The English Summer, forever fleeting

A great friend of mine once told me feelingly how much he hated arranging his family’s summer holiday too far in advance: ‘You get it booked then you wait and it never comes’ was his existential complaint. Thus, the burden of hope and expectation that falls on an English summer, and the shadowing sense of inevitable disappointment - some of which I find myself feeling whenever I see Magritte's famous 'Empire of Light' (pictured).

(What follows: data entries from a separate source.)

(** The quotient of two floats with full mantissas is the float nearest the
    quotient of their values. *)
Lemma div_rounds (mx my : positive) (ex ey : Z) :
  2 ^ 52 <= Zpos mx < 2 ^ 53 -> 2 ^ 52 <= Zpos my < 2 ^ 53 ->
  -52 <= ex <= 12 -> -52 <= ey <= 12 ->
  rounds_to (Zpos mx * 2 ^ (ex + 52)) (Zpos my * 2 ^ (ey + 52))
    (F64.div (S754_finite false mx ex) (S754_finite false my ey)).
Proof.
  intros Hmx Hmy Hex Hey.
  unfold F64.div, SFdiv, SFdiv_core_binary, F64.prec, F64.emax.
  rewrite (Zdigits2_unique (Zpos mx) 53) by (change (53 - 1) with 52; lia).
  rewrite (Zdigits2_unique (Zpos my) 53) by (change (53 - 1) with 52; lia).
  replace (53 + ex - (53 + ey)) with (ex - ey) by lia.
  rewrite fexp_normal by lia.
  rewrite Z.min_l by lia.
  replace (ex - ey - (ex - ey - 53)) with 53 by lia.
  rewrite Z.shiftl_mul_pow2 by lia.
  set (Y := Zpos mx * 2 ^ 53).
  pose proof (Z_div_mod Y (Zpos my) ltac:(lia)) as Hdm.
  unfold Z.div_eucl at 1 in Hdm. fold (Z.div_eucl Y (Zpos my)) in Hdm.
  destruct (Z.div_eucl Y (Zpos my)) as [q r]. destruct Hdm as [HY Hr].
  change (2 ^ 52) with 4503599627370496 in *.
  change (2 ^ 53) with 9007199254740992 in *.
  assert (Hq : 4503599627370496 <= q < 2 * 9007199254740992) by (subst Y; nia).
  pose proof (new_location_inbetween (Zpos my) q r ltac:(lia) Hr) as Hin.
  replace (q * Zpos my + r) with Y in Hin by lia.
  simpl xorb.
  destruct (Z.ltb_spec q 9007199254740992) as [Hlt | Hge].
  - destruct (binary_round_aux_spec false q (ex - ey - 53) 0 (new_location (Zpos my) r)
                Y (Zpos my)) as (t & Ht & Hbr & Hf); try lia.
    { apply Zdigits2_unique; [lia |]. change (2 ^ (53 + 0 - 1)) with 4503599627370496.
      change (2 ^ (53 + 0)) with 9007199254740992. lia. }
    { exact Hin. }
    exists Y, (2 ^ 0 * Zpos my), (ex - ey - 53 + 0).
    split; [simpl; lia |]. split; [lia |]. split.
    + subst Y. change (2 ^ 0) with 1.
      change 9007199254740992 with (2 ^ 53).
      replace (Zpos mx * 2 ^ 53 * 2 ^ (ex - ey - 53 + 0 + 1074) * (Zpos my * 2 ^ (ey + 52)))
        with (Zpos mx * Zpos my * (2 ^ 53 * 2 ^ (ex - ey - 53 + 0 + 1074) * 2 ^ (ey + 52)))
        by ring.
      replace (Zpos mx * 2 ^ (ex + 52) * 2 ^ 1074 * (1 * Zpos my))
        with (Zpos mx * Zpos my * (2 ^ (ex + 52) * 2 ^ 1074)) by ring.
      f_equal. rewrite <- !Z.pow_add_r by lia. f_equal. lia.
    + exists t. split; [exact Ht |]. split; [exact Hbr | exact Hf].
  - destruct (binary_round_aux_spec false q (ex - ey - 53) 1 (new_location (Zpos my) r)
                Y (Zpos my)) as (t & Ht & Hbr & Hf); try lia.
    { apply Zdigits2_unique; [lia |]. change (2 ^ (53 + 1 - 1)) with 9007199254740992.
      change (2 ^ (53 + 1)) with 18014398509481984. lia. }
    { exact Hin. }
    exists Y, (2 ^ 1 * Zpos my), (ex - ey - 53 + 1).
    split; [simpl; lia |]. split; [lia |]. split.
    + subst Y. change 9007199254740992 with (2 ^ 53).
      replace (Zpos mx * 2 ^ 53 * 2 ^ (ex - ey - 53 + 1 + 1074) * (Zpos my * 2 ^ (ey + 52)))
        with (Zpos mx * Zpos my * (2 ^ 53 * 2 ^ (ex - ey - 53 + 1 + 1074) * 2 ^ (ey + 52)))
        by ring.
      replace (Zpos mx * 2 ^ (ex + 52) * 2 ^ 1074 * (2 ^ 1 * Zpos my))
        with (Zpos mx * Zpos my * (2 ^ (ex + 52) * 2 ^ 1074 * 2 ^ 1)) by ring.
      f_equal. rewrite <- !Z.pow_add_r by lia. f_equal. lia.
    + exists t. split; [exact Ht |]. split; [exact Hbr | exact Hf].
Qed.

Lemma finite_leb_inv (m1 m2 : positive) (e1 e2 : Z) :
  SFleb (S754_finite false m1 e1) (S754_finite false m2 e2) = true ->
  e1 < e2 \/ (e1 = e2 /\ Zpos m1 <= Zpos m2).
Proof.
  unfold SFleb, SFcompare.
  destruct (Z.compare_spec e1 e2) as [Heq | Hlt | Hgt]; [| left; lia | discriminate].
  change (Pos.compare_cont Eq m1 m2) with (Pos.compare m1 m2).
  destruct (Pos.compare_spec m1 m2); try discriminate; intros _; right; lia.
Qed.

Lemma leb_scaled_value (m1 m2 : positive) (e1 e2 : Z) :
  2 ^ 52 <= Zpos m1 < 2 ^ 53 -> 2 ^ 52 <= Zpos m2 < 2 ^ 53 ->
  -52 <= e1 -> -52 <= e2 ->
  SFleb (S754_finite false m1 e1) (S754_finite false m2 e2) = true ->
  S754_finite false m1 e1 = S754_finite false m2 e2 \/
  scaled_value m1 e1 < scaled_value m2 e2.
Proof.
  intros H1 H2 He1 He2 Hle. apply finite_leb_inv in Hle.
  unfold scaled_value.
  change (2 ^ 52) with 4503599627370496 in *.
  change (2 ^ 53) with 9007199254740992 in *.
  destruct Hle as [Hlt | [-> Hm]].
  - right.
    assert (E : 2 ^ (e2 + 52) = 2 * 2 ^ (e2 - e1 - 1) * 2 ^ (e1 + 52)).
    { rewrite <- (Z.pow_succ_r 2 (e2 - e1 - 1)) by lia.
      rewrite <- Z.pow_add_r by lia. f_equal. lia. }
    assert (0 < 2 ^ (e2 - e1 - 1)) by (apply Z.pow_pos_nonneg; lia).
    assert (0 < 2 ^ (e1 + 52)) by (apply Z.pow_pos_nonneg; lia).
    rewrite E. nia.
  - destruct (Z.eq_dec (Zpos m1) (Zpos m2)) as [Heq | Hne].
    + left. inversion Heq. reflexivity.
    + right. assert (0 < 2 ^ (e2 + 52)) by (apply Z.pow_pos_nonneg; lia). nia.
Qed.

Lemma of_u64_normal (n : Z) :
  0 < n < 2 ^ 64 ->
  rounds_to n 1 (F64.of_u64 n) /\
  exists m e, F64.of_u64 n = S754_finite false m e /\
              2 ^ 52 <= Zpos m < 2 ^ 53 /\ -52 <= e <= 12.
Proof.
  intros Hn. destruct (of_u64_rounds n Hn) as (Y & U & e & HU & He & Hv & Hnear).
  split.
  - exists Y, U, e. split; [exact HU |]. split; [lia |]. split; [lia | exact Hnear].
  - destruct (nearest_normal Y U e _ ltac:(lia) Hnear) as (m & e' & Hf & Hm & He').
    exists m, e'. split; [exact Hf |]. split; [exact Hm | lia].
Qed.

Lemma of_u64_mono (n1 n2 : Z) :
  0 < n1 -> n1 <= n2 -> n2 < 2 ^ 64 ->
  SFleb (F64.of_u64 n1) (F64.of_u64 n2) = true.
Proof.
  intros H1 Hle H2.
  destruct (of_u64_normal n1 ltac:(lia)) as (Hr1 & m1 & e1 & Hf1 & Hm1 & He1).
  destruct (Z.eq_dec n1 n2) as [<- | Hne].
  - rewrite Hf1. apply finite_leb. right. split; lia.
  - destruct (of_u64_normal n2 ltac:(lia)) as (Hr2 & _).
    apply (rounds_to_mono n1 1 n2 1); try assumption; lia.
Qed.

Lemma div_normal (mx my : positive) (ex ey : Z) :
  2 ^ 52 <= Zpos mx < 2 ^ 53 -> 2 ^ 52 <= Zpos my < 2 ^ 53 ->
  -52 <= ex <= 12 -> -52 <= ey <= 12 ->
  exists m e,
    F64.div (S754_finite false mx ex) (S754_finite false my ey) = S754_finite false m e /\
    2 ^ 52 <= Zpos m < 2 ^ 53 /\ -1074 <= e <= 971.
Proof.
  intros Hmx Hmy Hex Hey.
  destruct (div_rounds mx my ex ey Hmx Hmy Hex Hey) as (Y & U & e & HU & He & _ & Hnear).
  destruct (nearest_normal Y U e _ He Hnear) as (m & e' & Hf & Hm & He').
  exists m, e'. split; [exact Hf |]. split; [exact Hm | lia].
Qed.

Lemma scaled_value_pos (m : positive) (e : Z) : -52 <= e -> 0 < scaled_value m e.
Proof.
  intros He. unfold scaled_value.
  assert (0 < 2 ^ (e + 52)) by (apply Z.pow_pos_nonneg; lia). nia.
Qed.

(** Division by a larger float gives a smaller quotient, division of a
    larger float a larger one. *)
Lemma div_mono (mx1 mx2 my1 my2 : positive) (ex1 ex2 ey1 ey2 : Z) :
  2 ^ 52 <= Zpos mx1 < 2 ^ 53 -> 2 ^ 52 <= Zpos mx2 < 2 ^ 53 ->
  2 ^ 52 <= Zpos my1 < 2 ^ 53 -> 2 ^ 52 <= Zpos my2 < 2 ^ 53 ->
  -52 <= ex1 <= 12 -> -52 <= ex2 <= 12 -> -52 <= ey1 <= 12 -> -52 <= ey2 <= 12 ->
  SFleb (S754_finite false mx1 ex1) (S754_finite false mx2 ex2) = true ->
  SFleb (S754_finite false my1 ey1) (S754_finite false my2 ey2) = true ->
  SFleb (F64.div (S754_finite false mx1 ex1) (S754_finite false my2 ey2))
        (F64.div (S754_finite false mx2 ex2) (S754_finite false my1 ey1)) = true.
Proof.
  intros Hx1 Hx2 Hy1 Hy2 Hex1 Hex2 Hey1 Hey2 Hx Hy.
  destruct (leb_scaled_value mx1 mx2 ex1 ex2 Hx1 Hx2 ltac:(lia) ltac:(lia) Hx) as [Ex | Lx];
  destruct (leb_scaled_value my1 my2 ey1 ey2 Hy1 Hy2 ltac:(lia) ltac:(lia) Hy) as [Ey | Ly].
  - rewrite Ex, Ey.
    inversion Ex; subst. inversion Ey; subst.
    destruct (div_normal mx2 my2 ex2 ey2 Hx2 Hy2 Hex2 Hey2) as (m & e & -> & Hm & He).
    apply finite_leb. right. split; lia.
  - inversion Ex; subst.
    pose proof (scaled_value_pos mx2 ex2 ltac:(lia)).
    pose proof (scaled_value_pos my1 ey1 ltac:(lia)).
    pose proof (scaled_value_pos my2 ey2 ltac:(lia)).
    apply (rounds_to_mono (scaled_value mx2 ex2) (scaled_value my2 ey2)
             (scaled_value mx2 ex2) (scaled_value my1 ey1));
      try assumption; try (apply div_rounds; assumption). nia.
  - inversion Ey; subst.
    pose proof (scaled_value_pos mx1 ex1 ltac:(lia)).
    pose proof (scaled_value_pos mx2 ex2 ltac:(lia)).
    pose proof (scaled_value_pos my2 ey2 ltac:(lia)).
    apply (rounds_to_mono (scaled_value mx1 ex1) (scaled_value my2 ey2)
             (scaled_value mx2 ex2) (scaled_value my2 ey2));
      try assumption; try (apply div_rounds; assumption). nia.
  - pose proof (scaled_value_pos mx1 ex1 ltac:(lia)).
    pose proof (scaled_value_pos mx2 ex2 ltac:(lia)).
    pose proof (scaled_value_pos my1 ey1 ltac:(lia)).
    pose proof (scaled_value_pos my2 ey2 ltac:(lia)).
    apply (rounds_to_mono (scaled_value mx1 ex1) (scaled_value my2 ey2)
             (scaled_value mx2 ex2) (scaled_value my1 ey1));
      try assumption; try (apply div_rounds; assumption). nia.
Qed.

Lemma calculate_collateral_ratio_positive_debt (collateral debt : Z) :
  0 < debt ->
  calculate_collateral_ratio collateral debt
  = F64.div (F64.of_u64 collateral) (F64.of_u64 debt).
Proof.
  intros Hd. unfold calculate_collateral_ratio.
  destruct (Z.eqb_spec debt 0); [lia | reflexivity].
Qed.

(** What the function returns at a positive debt: zero for no collateral,
    and otherwise a float with a full mantissa, neither infinite nor NaN. *)
Lemma calculate_collateral_ratio_finite (collateral debt : Z) :
  is_u64 collateral -> 0 < debt < 2 ^ 64 ->
  (collateral = 0 /\ calculate_collateral_ratio collateral debt = S754_zero false) \/
  (0 < collateral /\
   exists m e, calculate_collateral_ratio collateral debt = S754_finite false m e /\
               2 ^ 52 <= Zpos m < 2 ^ 53 /\ -1074 <= e <= 971).
Proof.
  intros Hc Hd. rewrite calculate_collateral_ratio_positive_debt by lia.
  destruct (of_u64_normal debt Hd) as (_ & my & ey & Ey & Hmy & Hey). rewrite Ey.
  destruct (Z.eq_dec collateral 0) as [-> | Hne].
  - left. split; reflexivity.
  - right. split; [unfold is_u64, U64_MODULUS in Hc; lia |].
    destruct (of_u64_normal collateral ltac:(unfold is_u64, U64_MODULUS in Hc; lia))
      as (_ & mx & ex & Ex & Hmx & Hex).
    rewrite Ex. apply div_normal; assumption.
Qed.

Lemma leb_MAX (f : spec_float) :
  f = S754_zero false \/
  (exists m e, f = S754_finite false m e /\ 2 ^ 52 <= Zpos m < 2 ^ 53 /\ e <= 971) ->
  F64.leb f F64.MAX = true.
Proof.
  intros [-> | (m & e & -> & Hm & He)]; [reflexivity |].
  unfold F64.leb, F64.MAX. change (SFmax_float F64.prec F64.emax)
    with (S754_finite false 9007199254740991 971).
  apply finite_leb. change (2 ^ 53) with 9007199254740992 in Hm. lia.
Qed.

(** The ratio grows with the collateral and falls with the debt, the
    sentinel of a zero debt included. *)
Lemma calculate_collateral_ratio_mono (c1 c2 m1 m2 : Z) :
  0 <= c1 <= c2 -> c2 < 2 ^ 64 -> 0 <= m1 <= m2 -> m2 < 2 ^ 64 ->
  F64.leb (calculate_collateral_ratio c1 m2) (calculate_collateral_ratio c2 m1) = true.
Proof.
  intros Hc Hc2 Hm Hm2.
  destruct (Z.eq_dec m1 0) as [-> | Hm1].
  - change (calculate_collateral_ratio c2 0) with F64.MAX.
    destruct (Z.eq_dec m2 0) as [-> | Hne]; [reflexivity |].
    apply leb_MAX.
    destruct (calculate_collateral_ratio_finite c1 m2 ltac:(unfold is_u64, U64_MODULUS; lia)
                ltac:(lia)) as [[_ E] | (_ & m & e & E & Hmm & He)].
    + left. exact E.
    + right. exists m, e. split; [exact E |]. split; [exact Hmm | lia].
  - destruct (calculate_collateral_ratio_finite c2 m1 ltac:(unfold is_u64, U64_MODULUS; lia)
                ltac:(lia)) as [[E0 E2] | (Hpos2 & q2 & e2 & E2 & Hq2 & He2)].
    + subst c2. assert (c1 = 0) by lia. subst c1.
      destruct (calculate_collateral_ratio_finite 0 m2 ltac:(unfold is_u64, U64_MODULUS; lia)
                  ltac:(lia)) as [[_ E1] | (Hbad & _)]; [| lia].
      rewrite E1, E2. reflexivity.
    + destruct (Z.eq_dec c1 0) as [-> | Hc1].
      * destruct (calculate_collateral_ratio_finite 0 m2 ltac:(unfold is_u64, U64_MODULUS; lia)
                    ltac:(lia)) as [[_ E1] | (Hbad & _)]; [| lia].
        rewrite E1, E2. reflexivity.
      * rewrite !calculate_collateral_ratio_positive_debt by lia.
        destruct (of_u64_normal c1 ltac:(lia)) as (_ & mx1 & ex1 & Ex1 & Hx1 & Hex1).
        destruct (of_u64_normal c2 ltac:(lia)) as (_ & mx2 & ex2 & Ex2 & Hx2 & Hex2).
        destruct (of_u64_normal m1 ltac:(lia)) as (_ & my1 & ey1 & Ey1 & Hy1 & Hey1).
        destruct (of_u64_normal m2 ltac:(lia)) as (_ & my2 & ey2 & Ey2 & Hy2 & Hey2).
        pose proof (of_u64_mono c1 c2 ltac:(lia) ltac:(lia) ltac:(lia)) as Hx.
        pose proof (of_u64_mono m1 m2 ltac:(lia) ltac:(lia) ltac:(lia)) as Hy.
        rewrite Ex1, Ex2 in Hx. rewrite Ey1, Ey2 in Hy.
        rewrite Ex1, Ex2, Ey1, Ey2.
        apply div_mono; assumption.
Qed.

This morning London bathes in high June heat, pools of shade and light glinting off any exposed hard surface. It’s the longest day of the year, and for me that always comes too soon, feels like a premature curtain drawn down on the possibility of ‘Summer.’ ('Dark nights coming now, just you watch...') But maybe it’s part of the process, the turning of the earth, the subjective experience of Time.
21 years ago this month I sat my Eng Lit A level paper, composing my no-doubt deathless responses to a set of classic texts that included The Great Gatsby: the sort of novel a young person should read regardless of curriculum, and which will linger in the mind of any reader. Today is the day in the calendar when I always think of that enviable nameless sylph at one Gatsby soiree who says:
"In two weeks it'll be the longest day in the year... Do you always watch for the longest day of the year and then miss it? I always watch for the longest day in the year and then miss it."
I only wish I could be so negligent… For me, though, the tenor is more in line with Tom Waits as ‘Benny’, the ponderous soda fountain proprietor in Francis Coppola’s Rumblefish – my favourite movie when I was 14, and still a cracker, I assume:
"Time is a funny thing. Time is a very peculiar item. Y'see, when you're young, you're a kid, you got time, you got nothing but time. Throw away a couple of years here, a couple of years there... it doesn't matter. Y'know? The older you get you say, "Jesus, how much I got left? I got thirty-five summers." Think about it. Thirty-five summers..."
That many? Still, what are we waiting for?